===== Data extracts

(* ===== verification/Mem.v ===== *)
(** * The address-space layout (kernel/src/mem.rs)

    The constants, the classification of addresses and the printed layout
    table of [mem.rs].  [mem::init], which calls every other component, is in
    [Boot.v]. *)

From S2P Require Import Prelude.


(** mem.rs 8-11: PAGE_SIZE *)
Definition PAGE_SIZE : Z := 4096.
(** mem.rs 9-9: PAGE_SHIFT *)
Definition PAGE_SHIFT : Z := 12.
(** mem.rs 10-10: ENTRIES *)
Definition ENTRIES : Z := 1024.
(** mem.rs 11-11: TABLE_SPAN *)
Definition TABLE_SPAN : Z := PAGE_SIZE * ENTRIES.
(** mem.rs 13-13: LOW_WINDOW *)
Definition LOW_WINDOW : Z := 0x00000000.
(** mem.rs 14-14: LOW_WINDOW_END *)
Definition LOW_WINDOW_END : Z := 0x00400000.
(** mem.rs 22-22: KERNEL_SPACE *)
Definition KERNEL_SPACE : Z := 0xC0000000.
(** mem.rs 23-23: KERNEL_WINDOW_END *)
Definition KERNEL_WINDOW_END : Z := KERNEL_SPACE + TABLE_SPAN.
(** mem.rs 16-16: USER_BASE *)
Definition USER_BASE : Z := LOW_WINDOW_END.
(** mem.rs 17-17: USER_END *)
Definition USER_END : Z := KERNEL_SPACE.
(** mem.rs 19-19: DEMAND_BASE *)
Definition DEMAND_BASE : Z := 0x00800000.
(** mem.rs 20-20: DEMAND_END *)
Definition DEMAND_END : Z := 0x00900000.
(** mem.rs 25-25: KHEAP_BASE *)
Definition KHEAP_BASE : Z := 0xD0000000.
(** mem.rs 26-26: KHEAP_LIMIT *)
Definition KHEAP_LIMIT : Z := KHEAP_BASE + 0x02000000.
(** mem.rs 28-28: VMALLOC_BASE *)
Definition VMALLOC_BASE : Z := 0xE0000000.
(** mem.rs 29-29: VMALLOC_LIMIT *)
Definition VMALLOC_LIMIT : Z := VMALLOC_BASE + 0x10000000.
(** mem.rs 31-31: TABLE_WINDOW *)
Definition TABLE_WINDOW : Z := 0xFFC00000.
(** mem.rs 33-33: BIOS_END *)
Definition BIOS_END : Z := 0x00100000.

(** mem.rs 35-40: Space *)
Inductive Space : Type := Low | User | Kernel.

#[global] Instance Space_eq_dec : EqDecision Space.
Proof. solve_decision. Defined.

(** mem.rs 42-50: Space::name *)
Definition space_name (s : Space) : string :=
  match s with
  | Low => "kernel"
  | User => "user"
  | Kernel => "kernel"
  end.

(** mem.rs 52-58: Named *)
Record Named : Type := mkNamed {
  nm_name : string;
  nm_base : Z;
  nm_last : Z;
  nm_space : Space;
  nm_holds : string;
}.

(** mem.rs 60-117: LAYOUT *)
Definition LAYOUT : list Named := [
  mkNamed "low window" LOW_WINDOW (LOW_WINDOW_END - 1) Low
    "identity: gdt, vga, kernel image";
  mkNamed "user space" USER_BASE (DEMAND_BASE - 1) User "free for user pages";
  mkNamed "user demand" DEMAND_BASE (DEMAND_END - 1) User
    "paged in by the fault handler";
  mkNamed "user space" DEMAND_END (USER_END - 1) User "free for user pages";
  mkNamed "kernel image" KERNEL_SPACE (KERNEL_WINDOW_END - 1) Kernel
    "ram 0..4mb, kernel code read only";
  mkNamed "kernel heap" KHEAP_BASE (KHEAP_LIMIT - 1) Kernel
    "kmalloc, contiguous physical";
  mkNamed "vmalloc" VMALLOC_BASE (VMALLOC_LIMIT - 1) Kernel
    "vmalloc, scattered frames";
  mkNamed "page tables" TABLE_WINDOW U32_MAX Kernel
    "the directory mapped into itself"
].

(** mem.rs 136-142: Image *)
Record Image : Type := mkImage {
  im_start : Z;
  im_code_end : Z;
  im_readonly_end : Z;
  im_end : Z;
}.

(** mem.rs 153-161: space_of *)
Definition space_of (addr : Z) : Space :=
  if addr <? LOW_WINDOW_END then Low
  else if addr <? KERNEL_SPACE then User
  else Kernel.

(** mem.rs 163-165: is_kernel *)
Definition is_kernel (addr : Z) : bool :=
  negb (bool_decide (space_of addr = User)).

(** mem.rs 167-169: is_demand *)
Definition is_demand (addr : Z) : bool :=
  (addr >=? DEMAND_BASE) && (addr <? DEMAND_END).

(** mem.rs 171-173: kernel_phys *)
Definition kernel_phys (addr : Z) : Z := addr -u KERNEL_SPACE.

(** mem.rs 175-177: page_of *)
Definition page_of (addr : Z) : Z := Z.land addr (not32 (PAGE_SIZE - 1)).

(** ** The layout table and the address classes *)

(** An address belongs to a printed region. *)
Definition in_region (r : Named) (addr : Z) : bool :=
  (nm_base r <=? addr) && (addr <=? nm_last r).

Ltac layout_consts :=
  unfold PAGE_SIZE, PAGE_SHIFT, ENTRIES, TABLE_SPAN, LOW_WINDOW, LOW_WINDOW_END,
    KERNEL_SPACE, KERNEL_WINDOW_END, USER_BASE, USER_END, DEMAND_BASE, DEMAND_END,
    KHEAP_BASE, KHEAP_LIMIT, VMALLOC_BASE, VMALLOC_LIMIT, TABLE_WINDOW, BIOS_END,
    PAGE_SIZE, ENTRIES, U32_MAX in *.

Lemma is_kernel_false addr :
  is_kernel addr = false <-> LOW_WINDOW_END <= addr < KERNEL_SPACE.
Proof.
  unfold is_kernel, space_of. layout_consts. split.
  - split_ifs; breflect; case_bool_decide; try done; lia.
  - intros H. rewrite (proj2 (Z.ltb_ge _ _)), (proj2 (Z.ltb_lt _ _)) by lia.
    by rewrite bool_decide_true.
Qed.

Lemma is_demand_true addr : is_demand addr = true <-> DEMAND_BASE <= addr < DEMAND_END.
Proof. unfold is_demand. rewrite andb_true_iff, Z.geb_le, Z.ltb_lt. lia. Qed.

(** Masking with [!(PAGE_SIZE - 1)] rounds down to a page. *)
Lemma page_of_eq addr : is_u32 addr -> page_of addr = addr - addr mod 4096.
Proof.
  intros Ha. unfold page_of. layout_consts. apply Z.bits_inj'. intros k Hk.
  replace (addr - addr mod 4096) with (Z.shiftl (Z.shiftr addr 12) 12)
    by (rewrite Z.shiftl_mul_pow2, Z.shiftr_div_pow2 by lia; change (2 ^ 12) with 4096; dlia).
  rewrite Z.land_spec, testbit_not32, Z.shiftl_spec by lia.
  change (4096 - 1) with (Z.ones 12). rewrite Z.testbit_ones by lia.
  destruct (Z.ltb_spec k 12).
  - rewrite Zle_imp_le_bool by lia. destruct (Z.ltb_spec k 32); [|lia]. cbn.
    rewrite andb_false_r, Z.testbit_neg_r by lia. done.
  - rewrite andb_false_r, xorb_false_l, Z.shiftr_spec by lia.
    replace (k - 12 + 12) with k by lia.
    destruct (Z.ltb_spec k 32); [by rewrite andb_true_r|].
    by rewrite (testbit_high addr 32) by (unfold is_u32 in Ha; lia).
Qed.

==========

About this task:
Please output the lines of the listing above that fall in the stretch from the one with "Proof. solve_decision. Defined." through the one with "(** mem.rs 136-142: Image *)", exactly and only those.

Task result:
Proof. solve_decision. Defined.

(** mem.rs 42-50: Space::name *)
Definition space_name (s : Space) : string :=
  match s with
  | Low => "kernel"
  | User => "user"
  | Kernel => "kernel"
  end.

(** mem.rs 52-58: Named *)
Record Named : Type := mkNamed {
  nm_name : string;
  nm_base : Z;
  nm_last : Z;
  nm_space : Space;
  nm_holds : string;
}.

(** mem.rs 60-117: LAYOUT *)
Definition LAYOUT : list Named := [
  mkNamed "low window" LOW_WINDOW (LOW_WINDOW_END - 1) Low
    "identity: gdt, vga, kernel image";
  mkNamed "user space" USER_BASE (DEMAND_BASE - 1) User "free for user pages";
  mkNamed "user demand" DEMAND_BASE (DEMAND_END - 1) User
    "paged in by the fault handler";
  mkNamed "user space" DEMAND_END (USER_END - 1) User "free for user pages";
  mkNamed "kernel image" KERNEL_SPACE (KERNEL_WINDOW_END - 1) Kernel
    "ram 0..4mb, kernel code read only";
  mkNamed "kernel heap" KHEAP_BASE (KHEAP_LIMIT - 1) Kernel
    "kmalloc, contiguous physical";
  mkNamed "vmalloc" VMALLOC_BASE (VMALLOC_LIMIT - 1) Kernel
    "vmalloc, scattered frames";
  mkNamed "page tables" TABLE_WINDOW U32_MAX Kernel
    "the directory mapped into itself"
].

(** mem.rs 136-142: Image *)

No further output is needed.